Monday, June 06, 2022

Not only Putin's war': Why some say the Russian people are also culpable for the Ukraine conflict

Tom Blackwell - Saturday, June 4,2022
POSTMEDIA

People walk past a gift shop in Moscow on May 17, 2022, next to t-shirts showing Vladimir Putin or bearing the letter Z, which has become a symbol of support for Russian military action in Ukraine. Polls suggest that more than half of Russia's population supports Putin's invasion of Ukraine.

When a reporter for the CurrentTime TV channel asked Russians in March about the war in Ukraine, she tried to show them pictures of the destruction wrought by their troops.

They weren’t having it.

“I won’t look at those photos,” said one woman before striding off. “I support Putin in all respects.”

An elderly man was equally dismissive: “No one is bombing Kyiv. I don’t believe it.”

A second woman acknowledged the invasion would probably bring sanctions and hardship but said, “I think Putin is a smart man and he knows what he’s doing…. This is what has to be done.”

When Western leaders clash with misbehaving nations, they’re often careful to declare that their grievance is with the country’s authoritarian government, not its downtrodden people.

But as Russia prosecutes a brutal war of aggression against its neighbour, it seems less than clear if that equation applies.

Polls suggest there’s broad Russian support for what is officially termed a “special military operation.” President Vladimir Putin himself surged in popularity as his tanks rumbled across the border in February, much as occurred when he first attacked Ukraine eight years ago, when he invaded Georgia, and during brutal wars in Chechnya. Meanwhile, low-ranking Russian soldiers have perpetrated random acts of cruelty against civilians, while shipping Ukrainians’ personal possessions back to grateful wives in Russia.

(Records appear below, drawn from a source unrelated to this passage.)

(** * Driver.cpp: colour histogram, dominant colour and colour substitution

    A shallow embedding of the three image routines of [Driver.cpp]
    ([createColorHistogram], [findMostCommonColor], [replaceMostCommonColor])
    and of their composition [createOverlayImage], together with the
    properties of the written specification that concern them.

    Conventions of the embedding:
    - a C [int] is a [Z]; where an [int] operation of the source can leave
      the 32-bit range on some input its two's-complement wrap-around is
      written out ([wrap_int]);
    - an [uchar] is a [Byte.byte], read as a number by [uchar_to_int]
      (the integral promotion of the source);
    - a [cv::Mat] of [Vec3b] is a record of its [rows], its [cols] and its
      row-major pixel buffer; the histogram, a 4x4x4 [cv::Mat] of [int], is
      its row-major cell buffer;
    - an access outside a buffer and a remainder by zero have no defined
      result in the source: the embedded routines return in the [result]
      monad, whose [Undefined] case names the fault. *)

From Stdlib Require Import ZArith Lia.
From Stdlib.Strings Require Import Byte.
From stdpp Require Import base tactics option list list_numbers.

Local Open Scope Z_scope.

(** ** Constants *)

Definition SIZE : Z := 4.
Definition BUCKET_SIZE : Z := Z.quot 256 SIZE.
Definition DIMS : Z := 3.
Definition RED_PIX : Z := 2.
Definition GREEN_PIX : Z := 1.
Definition BLUE_PIX : Z := 0.

(** ** C integers *)

Definition INT_MAX : Z := 2147483647.

(** Two's-complement reduction of a mathematical integer to a 32-bit [int]. *)
Definition wrap_int (x : Z) : Z := (x + 2147483648) mod 4294967296 - 2147483648.

(** ** Undefined behaviour as an error monad *)

Inductive fault : Type :=
| DivideByZero
| OutOfBounds.

Inductive result (A : Type) : Type :=
| Ok (a : A)
| Undefined (f : fault).

Arguments Ok {A} a.
Arguments Undefined {A} f.

Definition bind {A B : Type} (m : result A) (k : A -> result B) : result B :=
  match m with
  | Ok a => k a
  | Undefined f => Undefined f
  end.

Notation "'do' x <- m ; k" := (bind m (fun x => k))
  (at level 10, x name, m at level 100, k at level 200).
Notation "'do' ' pat <- m ; k" := (bind m (fun x => match x with pat => k end))
  (at level 10, pat pattern, m at level 100, k at level 200).

(** [a % b] on [int]: truncated remainder, undefined for a zero divisor. *)
Definition int_rem (a b : Z) : result Z :=
  if b =? 0 then Undefined DivideByZero else Ok (Z.rem a b).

It all raises the question: in this particular conflict are the Russian people — not just their mercurial leader, his close aides and military commanders — also culpable for the death and destruction?

The answer invokes debate about the reliability of those polls and the impact of a repressive regime with almost total information control, but some analysts say ordinary Russians can’t be let off the hook.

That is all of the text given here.